Furthermore, virtually all infections in Denmark are now omicron. The combination of omicron and high booster coverage decouples infection and severity (https://t.co/OAtwdeDdN0). While there are high case counts, the pressure on hospitals is lower than in previous waves. (7/19) pic.twitter.com/w71pAhvExj
— Michael Bang Petersen (@M_B_Petersen) February 1, 2022
O ministro da Saúde da Dinamarca, Magnus Heunicke, adotou o mesmo tom. Em duas semanas, a taxa de incidência aumentou de cerca de 3 mil para pouco mais de 5 mil casos a cada 100 mil habitantes em sete dias. Mas, ao mesmo tempo, o número de pacientes em unidades de terapia intensiva caiu pela metade desde o início de janeiro, segundo Heunicke.
Prosseguir com as restrições também tem um custo para “economia, bem-estar e direitos democráticos”, escreveu Peterson no Twitter. E isso levaria à “exaustão pandêmica”, segundo ele.

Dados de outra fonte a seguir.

Lemma consumer_eq now d c ds k (w : world) e :
  ctx_rep c ds k -> endpoints w !! ctx_e c = Some e -> binary_ep e -> INT_MIN < d ->
  URFConsumer run_info now d c w
  = let '(m, k') := pat_step ds k d in
    Ok (m, set_cur (Z.of_nat k') c, if m then matched now c e w else w).
Proof.
  intros (Hd & Hlen & Hcur & Hk & Hl & Hmin & Hst) He Hb Hdm. unfold URFConsumer.
  destruct (ds !! k) as [y|] eqn:Hy; [|apply lookup_ge_None in Hy; lia].
  assert (Hexp : expected c (curState c) = Ok y).
  { unfold expected, somes in *. rewrite Hd, Hcur, Nat2Z.id, list_lookup_fmap, Hy. done. }
  rewrite Hexp, bind_Ok, Hcur.
  assert (Hfit : (if (d <=? - LEADIN) && (Z.of_nat k =? 0) then Ok true else r ← pctCompare d y; Ok (r =? 1)) = Ok (fits ds k d)).
  { unfold fits. rewrite Hy. replace (Z.of_nat k =? 0) with (k =? 0)%nat by (destruct k; done).
    destruct ((d <=? - LEADIN) && (k =? 0)%nat); [done|].
    rewrite Forall_lookup in Hmin. destruct (pctCompare_eq d y Hdm (Hmin k y Hy)) as (r & -> & Hr).
    rewrite bind_Ok. by rewrite Hr. }
  rewrite Hfit, bind_Ok. unfold pat_step, get_ep. cbn [ctx_e set_cur durStateLen curState ctx_state].
  destruct (fits ds k d).
  - rewrite He. cbn [of_opt]. rewrite bind_Ok, Hlen. unfold u16. rewrite Z.mod_small by lia.
    destruct (Z.eqb_spec (Z.of_nat k + 1) (Z.of_nat (length ds) - 1)), (Nat.eqb_spec (S k) (length ds - 1)); try lia.
    + rewrite set_state_plain by done. rewrite (send_event_eq run_info now (ctx_e c) _ (with_state (ctx_state c) e)).
      * rewrite bind_Ok. done.
      * apply lookup_insert_eq.
      * apply binary_ep_state; [done|lia].
    + f_equal. f_equal. f_equal. unfold set_cur. cbn. f_equal. lia.
  - destruct (d <=? - LEADIN); [|done]. rewrite He. cbn [of_opt]. rewrite bind_Ok. done.
Qed.

(** A sequence of durations, with the results of the calls. *)
Fixpoint consume_list (now : Z) (l : list Z) (c : URFContext) (w : world) : out (list bool * URFContext * world) :=
  match l with
  | [] => Ok ([], c, w)
  | d :: r =>
      '(m, c, w) ← URFConsumer run_info now d c w;
      '(ms, c, w) ← consume_list now r c w;
      Ok (m :: ms, c, w)
  end.

Definition events (m : cstr) (ms : list bool) : list cstr := concat (map (fun b : bool => if b then [m] else []) ms).

Lemma consume_list_eq now l c ds k (w : world) e :
  ctx_rep c ds k -> (exists h, backed ds h k) -> endpoints w !! ctx_e c = Some e -> binary_ep e ->
  Forall (fun d => INT_MIN < d) l ->
  exists w', consume_list now l c w = Ok (fst (pat_run ds k l), set_cur (Z.of_nat (snd (pat_run ds k l))) c, w') /\
    sent w' = sent w ++
      events (print_msg (info_msg (with_state (ctx_state c) e) BSC_EVENT_CLASS)) (fst (pat_run ds k l)).
Proof.
  intros Hrep Hbk. revert c k w e Hrep Hbk. induction l as [|d l IH]; intros c k w e Hrep [h Hbk] He Hb Hl.
  - exists w. cbn. rewrite app_nil_r. split; [|done]. pose proof Hrep as (_ & _ & <- & _). by destruct c.
  - apply Forall_cons in Hl as [Hd Hl]. cbn [consume_list pat_run].
    rewrite (consumer_eq now d c ds k w e) by done. pose proof (backed_step ds h k d Hbk) as Hbk'.
    destruct (pat_step ds k d) as [m k'] eqn:Hs. rewrite bind_Ok. cbn [snd] in Hbk'.
    pose proof (ctx_rep_cur c ds k k' Hrep) as Hrep'. pose proof Hbk' as (_ & Hk' & _). specialize (Hrep' Hk').
    set (w1 := if m then matched now c e w else w).
    set (e1 := if m then with_report now (with_state (ctx_state c) e) else e).
    assert (He1 : endpoints w1 !! ctx_e c = Some e1) by (subst w1 e1; destruct m; [apply lookup_insert_eq|done]).
    assert (Hb1 : binary_ep e1).
    { subst e1. destruct m; [|done]. apply binary_ep_report, binary_ep_state; [done|]. destruct Hrep as (_&_&_&_&_&_&?). lia. }
    destruct (IH (set_cur (Z.of_nat k') c) k' w1 e1 Hrep' (ex_intro (fun h => backed ds h k') (h ++ [d]) Hbk') He1 Hb1 Hl) as (w' & Hc & Hsent).
    rewrite Hc, bind_Ok. destruct (pat_run ds k' l) as [ms k'']. cbn [fst snd] in *. exists w'. split; [done|].
    rewrite Hsent. unfold events. cbn [map concat ctx_state set_cur]. subst w1 e1. destruct m; [|done].
    cbn [sent matched reported]. rewrite <- app_assoc. done.
Qed.

End Consumer.

(** ** The serial line *)

(** Numbers in decimal, each followed by a comma; nine characters fit [buff]. *)
Definition serial_text (ns : list Z) : cstr := concat (map (fun n => fmt_d n ++ [44]) ns).
Definition number_ok (n : Z) : Prop := int_range n /\ (length (fmt_d n) <= 9)%nat.
Definition num_char (c : Z) : bool := isdigit c || (c =? 45).

Lemma fmt_d_chars n : Forall (fun c => num_char c = true) (fmt_d n).
Proof.
  assert (Hd : forall m, 0 <= m -> Forall (fun c => num_char c = true) (map dec_char (digits 10 m))).
  { intros m Hm. eapply Forall_impl; [by apply digits_isdigit|]. intros c Hc. unfold num_char. by rewrite Hc. }
  unfold fmt_d. destruct (Z.ltb_spec n 0); [constructor; [done|]|]; apply Hd; lia.
Qed.

Lemma fmt_d_nonempty n : fmt_d n <> [].
Proof.
  unfold fmt_d. destruct (n <? 0); [done|]. pose proof (digits_nonempty n). by destruct (digits 10 n).
Qed.

Section Serial.
Context {CB IB FB TB A : Type}.
Context (run_info : IB -> addr -> cstr -> bsc CB IB FB TB A -> out (bool * bsc CB IB FB TB A)).
Abbreviation world := (bsc CB IB FB TB A).

(** Every number goes to every decoder, in order. *)
Fixpoint consume_numbers (now : Z) (ns : list Z) (l : list URFContext) (b : world) : out (list URFContext * world) :=
  match ns with
  | [] => Ok (l, b)
  | n :: r => '(l, b) ← consume_all run_info now n l b; consume_numbers now r l b
  end.

Lemma consume_numbers_app now ns1 ns2 l b :
  consume_numbers now (ns1 ++ ns2) l b = ('(l, b) ← consume_numbers now ns1 l b; consume_numbers now ns2 l b).
Proof.
  revert l b. induction ns1 as [|n ns1 IH]; intros l b; [done|]. cbn [app consume_numbers].
  rewrite bind_assoc. destruct (consume_all run_info now n l b) as [[l' b']| |]; [|done|done]. cbn. apply IH.
Qed.

Lemma accumulate now s dur (w : urfrx CB IB FB TB A) rest :
  Forall (fun c => num_char c = true) s -> (length (buff w) + length s <= 9)%nat ->
  processSerial run_info now (s ++ rest) dur w
  = processSerial run_info now rest dur (mkUrfrx (decoderList w) (buff w ++ s) (bw w)).
Proof.
  intros Hs. revert w. induction Hs as [|c s Hc Hs IH]; intros w Hl.
  - cbn [app]. rewrite app_nil_r. by destruct w.
  - cbn [app processSerial]. unfold num_char in Hc. rewrite Hc. simpl in Hl.
    destruct (Nat.ltb_spec (length (buff w)) 10); [|lia]. rewrite IH by (cbn; rewrite length_app; simpl; lia).
    cbn [decoderList buff bw]. by rewrite <- app_assoc.
Qed.

Lemma finish now n dur (w : urfrx CB IB FB TB A) rest :
  buff w = fmt_d n -> number_ok n ->
  processSerial run_info now (44 :: rest) dur w
  = ('(l, b) ← consume_all run_info now n (decoderList w) (bw w);
     processSerial run_info now rest (Some n) (mkUrfrx l [] b)).
Proof.
  intros Hb [Hn Hl]. cbn [processSerial]. change (isdigit 44 || (44 =? 45)) with false. cbn match.
  pose proof (fmt_d_nonempty n). rewrite Hb.
  destruct (Nat.eqb_spec (length (fmt_d n)) 0) as [H0|]; [by destruct (fmt_d n)|].
  destruct (Nat.ltb_spec (length (fmt_d n)) 10); [|lia].
  pose proof (scan_int_fmt n [] Hn I) as Hsc. rewrite app_nil_r in Hsc. by rewrite Hsc.
Qed.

“Lockdowns criam desconfiança. Por isso, é aconselhável relaxar as medidas sempre que possível. Se ainda não tiver acabado – se os confinamentos tiverem que ser reintroduzidos –, a sociedade precisará de toda a confiança e solidariedade que puder reunir.”
Should your country also turn the responsibility to people themselves? It depends on the epidemic & public preferences. But this shows how trust & solidarity entails an acceptance of costs, allowing society to act in agreement. Both when closing down & when opening up. (18/19)
— Michael Bang Petersen (@M_B_Petersen) February 1, 2022
Quais regras se mantêm?
O uso de máscara ainda é obrigatório em hospitais e lares de idosos, e os visitantes devem apresentar um comprovante de vacinação ou recuperação da covid-19. A manutenção dessa diretriz visa proteger grupos populacionais particularmente vulneráveis.
As restrições de entrada de pessoas não vacinadas vindas do exterior deverão permanecer em vigor por mais quatro semanas. Após esse período, quem não estiver nem vacinado nem recuperado poderá entrar na Dinamarca contanto que apresente um teste negativo feito antes da viagem ou no máximo 24 horas após a chegada.